Stored data

· · · · · · ·

Definition strlen (t : string) : Z := Z.of_nat (String.length t).

Section AntiSpamChecks.
Variable this : AntiSpam.
Variable rx : TextMeasures.

Definition checkMessageFrequency (userId : string) (messageId : option string)
  : JS Check :=
  (v <- cache_get (spam_freq_key userId) ;;
   messages <- as_freq v ;;
   now <- date_now ;;
   let recentMessages :=
     List.filter (fun msg => now - fe_timestamp msg <? timeWindow (settings this))
                 messages ++ [mkFreqEntry now messageId] in
   cache_set (spam_freq_key userId) (VFreq recentMessages) 60 ;;;
   if maxMessages (settings this) <? Z.of_nat (length recentMessages) then
     ret (mkCheck true "message_frequency"
            (Some (Qmin (inject_Z (Z.of_nat (length recentMessages))
                         / inject_Z (maxMessages (settings this))) 3)))
   else ret notSpam)%js.

(** The [for (const prevMsg of recentMessages)] loop: the first message
    that is too similar decides. *)
Fixpoint firstSimilar (text : string) (recent : list ContentEntry) : option Q :=
  match recent with
  | [] => None
  | prevMsg :: rest =>
      let similarity := calculateSimilarity rx text (ct_content prevMsg) in
      if Qgtb similarity (maxSimilarity (settings this)) then Some similarity
      else firstSimilar text rest
  end.

(** [recentMessages.splice(0, recentMessages.length - 20)] when longer
    than 20: the last 20 stay. *)
Definition keepLast20 {A} (l : list A) : list A :=
  if (20 <? length l)%nat then drop (length l - 20) l else l.

Definition checkRepeatedContent (userId : string) (text : option string)
  : JS Check :=
  match text with
  | None => ret notSpam
  | Some t =>
    if no_text text || (strlen t <? 10) then ret notSpam else
    (v <- cache_get (spam_content_key userId) ;;
     previousMessages <- as_content v ;;
     now <- date_now ;;
     let recentMessages :=
       List.filter (fun msg => now - ct_timestamp msg <? 300000) previousMessages in
     match firstSimilar t recentMessages with
     | Some similarity => ret (mkCheck true "repeated_content" (Some similarity))
     | None =>
         cache_set (spam_content_key userId)
           (VContent (keepLast20 (recentMessages ++ [mkContentEntry t now]))) 300 ;;;
         ret notSpam
     end)%js
  end.

Definition checkCapsLock (text : option string) : Check :=
  match text with
  | None => notSpam
  | Some t =>
    if no_text text || (strlen t <? 20) then notSpam else
    let capsPercent :=
      if 0 <? totalLetters rx t
      then (inject_Z (capsCount rx t) / inject_Z (totalLetters rx t))%Q
      else 0%Q in
    if Qgtb capsPercent (maxCapsPercent (settings this)) && (15 <? capsCount rx t)
    then mkCheck true "excessive_caps" (Some capsPercent)
    else notSpam
  end.

Definition checkRepeatedChars (text : option string) : Check :=
  match text with
  | None => notSpam
  | Some t =>
    if no_text text then notSpam else
    match longestRun rx t with
    | Some maxLength =>
        mkCheck true "repeated_characters"
          (Some (Qmin (inject_Z maxLength / 20) 3))
    | None => notSpam
    end
  end.

Definition checkExcessiveMentions (text : option string) : Check :=
  match text with
  | None => notSpam
  | Some t =>
    if no_text text then notSpam else
    if maxMentions (settings this) <? mentionCount rx t then
      mkCheck true "excessive_mentions"
        (Some (inject_Z (mentionCount rx t) / inject_Z (maxMentions (settings this)))%Q)
    else notSpam
  end.

Definition checkExcessiveUrls (text : option string) : Check :=
  match text with
  | None => notSpam
  | Some t =>
    if no_text text then notSpam else
    if maxUrls (settings this) <? urlCount rx t then
      mkCheck true "excessive_urls"
        (Some (inject_Z (urlCount rx t) / inject_Z (maxUrls (settings this)))%Q)
    else notSpam
  end.

Definition checkSuspiciousPatterns (text : option string) : Check :=
  match text with
  | None => notSpam
  | Some t =>
    if no_text text then notSpam else
    if suspicious rx t then mkCheck true "suspicious_pattern" (Some (15 # 10))
    else notSpam
  end.

(** [indicator.severity || 1] *)
Definition severityOr1 (indicator : Check) : Q :=
  match ck_severity indicator with
  | None => 1
  | Some s => if Qeq_bool s 0 then 1 else s
  end.

Definition calculateSeverity (indicators : list Check) : Q :=
  Qmin (fold_left (fun sum indicator => (sum + severityOr1 indicator)%Q)
                  indicators 0%Q) 5.

Definition recentViolations (now : Z) (violations : list SpamViolation)
  : list SpamViolation :=
  List.filter (fun v => now - sv_timestamp v <? 3600000) violations.

Definition recordSpamViolation (userId : string) (indicators : list Check)
    (severity : Q) : JS unit :=
  (v <- cache_get (spam_violations_key userId) ;;
   violations <- as_spam_violations v ;;
   now <- date_now ;;
   let violations :=
     violations ++ [mkSpamViolation now (map ck_reason indicators) severity] in
   cache_set (spam_violations_key userId)
     (VSpamViolations (recentViolations now violations)) 3600 ;;;
   logger (LogWarn "Spam violation recorded"))%js.

(** The decision of [determineAction] on the violations it has read. *)
Definition decideAction (recent : list SpamViolation) (severity : Q) : string :=
  let violationCount := Z.of_nat (length recent) in
  let avgSeverity :=
    (fold_left (fun sum v => sum + sv_severity v) recent 0
     / inject_Z violationCount)%Q in
  if (banThreshold (settings this) <=? violationCount) || Qgtb avgSeverity 3
  then "ban"
  else if (warningThreshold (settings this) <=? violationCount) || Qgtb severity 2
  then "warn"
  else "throttle".

Definition determineAction (userId : string) (severity : Q) : JS string :=
  (v <- cache_get (spam_violations_key userId) ;;
   violations <- as_spam_violations v ;;
   now <- date_now ;;
   ret (decideAction (recentViolations now violations) severity))%js.

Definition calculateWaitTime (severity : Q) : Q :=
  Qmin (severity * 5000) 30000.

(** [Promise.all] of the seven checks: they work on distinct cache keys
    and are run here in the order of the array; the first failure rejects
    the whole. *)
Definition allChecks (userId : string) (messageId : option string)
    (text : option string) : JS (list Check) :=
  (c1 <- checkMessageFrequency userId messageId ;;
   c2 <- checkRepeatedContent userId text ;;
   ret [c1; c2; checkCapsLock text; checkRepeatedChars text;
        checkExcessiveMentions text; checkExcessiveUrls text;
        checkSuspiciousPatterns text])%js.

Definition checkSpam (userId : string) (messageId : option string)
    (context : SpamContext) : JS SpamResult :=
  try_catch
    (if bool_decide (userId ∈ whitelistedUsers this) then
       ret (mkSpamResult false (Some "whitelisted") None [] None None None)
     else
       cfg <- gets w_cfg ;;
       if ctx_isGroup context && ctx_isGroupAdmin context
          && negb (cfg_checkAdmins cfg) then
         ret (mkSpamResult false (Some "admin_exempt") None [] None None None)
       else
         checks <- allChecks userId messageId (ctx_text context) ;;
         let spamIndicators := List.filter ck_isSpam checks in
         if bool_decide (spamIndicators = []) then
           ret (mkSpamResult false None None [] None None None)
         else
           let severity := calculateSeverity spamIndicators in
           recordSpamViolation userId spamIndicators severity ;;;
           (* const action = this.determineAction(userId, severity); *)
           action <- unawaited (determineAction userId severity) ;;
           ret (mkSpamResult true None (Some severity)
                  (map ck_reason spamIndicators) (Some action)
                  (Some (if strict_eq action "throttle"
                         then calculateWaitTime severity else 0%Q))
                  None))%js
    (fun error =>
       logger (LogError "Anti-spam check failed") ;;;
       ret (mkSpamResult false None None [] None None (Some error)))%js.

End AntiSpamChecks.

(* ===================================================================== *)
(** ** CommandHandler (src/handlers/commandHandler.js) *)
(* ===================================================================== *)

(** What a handler throws, or rejects with: a value that has properties
    (an [Error] with its message, or any other value that is neither
    [undefined] nor [null]), or [undefined] or [null] ([throw undefined],
    [Promise.reject()]). *)
Inductive Thrown :=
  | ThrownError (msg : string)
  | ThrownNullish.

Record Command := mkCommand {
  cmd_name : string;
  cmd_aliases : list string;
  cmd_category : string;
  cmd_permissions : option (list string);
  cmd_cooldown : option Z;        (* seconds *)
  cmd_args : bool;                (* false for [command.args === false] *)
  cmd_minArgs : option Z;
  cmd_maxArgs : option Z;
  cmd_typing : bool;              (* false for [command.typing === false] *)
  cmd_duration : Z;               (* how long [execute] runs *)
  cmd_throws : option Thrown      (* what [execute] throws, if it does *)
}.

Record User := mkUser {
  u_jid : string;
  u_isBanned : bool;
  u_isPremium : bool
}.

Record Group := mkGroup {
  g_isBanned : bool
}.

(** A group participant; [p_admin] is [None] when the [admin] field is
    [undefined]. *)
Record Participant := mkParticipant {
  p_id : string;
  p_admin : option string
}.

(** [message.key] *)
Record Message := mkMessage {
  remoteJid : string;
  participant : option string;
  msg_id : option string
}.

(** The storage and socket collaborators as the dispatcher reads them. *)
Record Env := mkEnv {
  getUser : string -> option User;
  getGroup : string -> option Group;
  groupParticipants : string -> list Participant;
  sock_user_id : string
}.

(** [this.commands] and [this.aliases] *)
Record Registry := mkRegistry {
  commands : gmap string Command;
  aliases : gmap string string
}.

Definition getCommand (reg : Registry) (name : string) : option Command :=
  match commands reg !! name with
  | Some c => Some c
  | None => match aliases reg !! name with
            | Some n => commands reg !! n
            | None => None
            end
  end.

Definition endsWith (s suffix : string) : bool :=
  String.prefix (String.rev suffix) (String.rev s).

Definition includes (l : list string) (x : string) : bool :=
  bool_decide (x ∈ l).

(** [participants.find(p => p.id === id)?.admin !== undefined] *)
Definition isAdminIn (participants : list Participant) (id : string) : bool :=
  match List.find (fun p => bool_decide (p_id p = id)) participants with
  | Some p => match p_admin p with Some _ => true | None => false end
  | None => false
  end.

Section Permissions.
Variable cfg : Config.
Variable user : User.
Variable group : option Group.
Variables isGroupAdmin isBotAdmin : bool.

(** One [case] of the [switch]: does this tag let the subject through? *)
Definition permissionHolds (permission : string) : bool :=
  if bool_decide (permission = "owner") then
    includes (cfg_ownerNumbers cfg) (u_jid user)
  else if bool_decide (permission = "admin") then
    includes (cfg_ownerNumbers cfg) (u_jid user) || isGroupAdmin
  else if bool_decide (permission = "premium") then
    u_isPremium user || includes (cfg_ownerNumbers cfg) (u_jid user)
  else if bool_decide (permission = "group") then
    match group with Some _ => true | None => false end
  else if bool_decide (permission = "private") then
    match group with Some _ => false | None => true end
  else if bool_decide (permission = "botAdmin") then isBotAdmin
  else false.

· · · · · · ·

▸ **Task requirements**: In the entries above, find the line with "prevMsg :: rest =>" and the line with "than 20: the last 20 stay. *)", then restate word for word both of them and every line between, with nothing more.

▸ **Task solution**:
  | prevMsg :: rest =>
      let similarity := calculateSimilarity rx text (ct_content prevMsg) in
      if Qgtb similarity (maxSimilarity (settings this)) then Some similarity
      else firstSimilar text rest
  end.

(** [recentMessages.splice(0, recentMessages.length - 20)] when longer
    than 20: the last 20 stay. *)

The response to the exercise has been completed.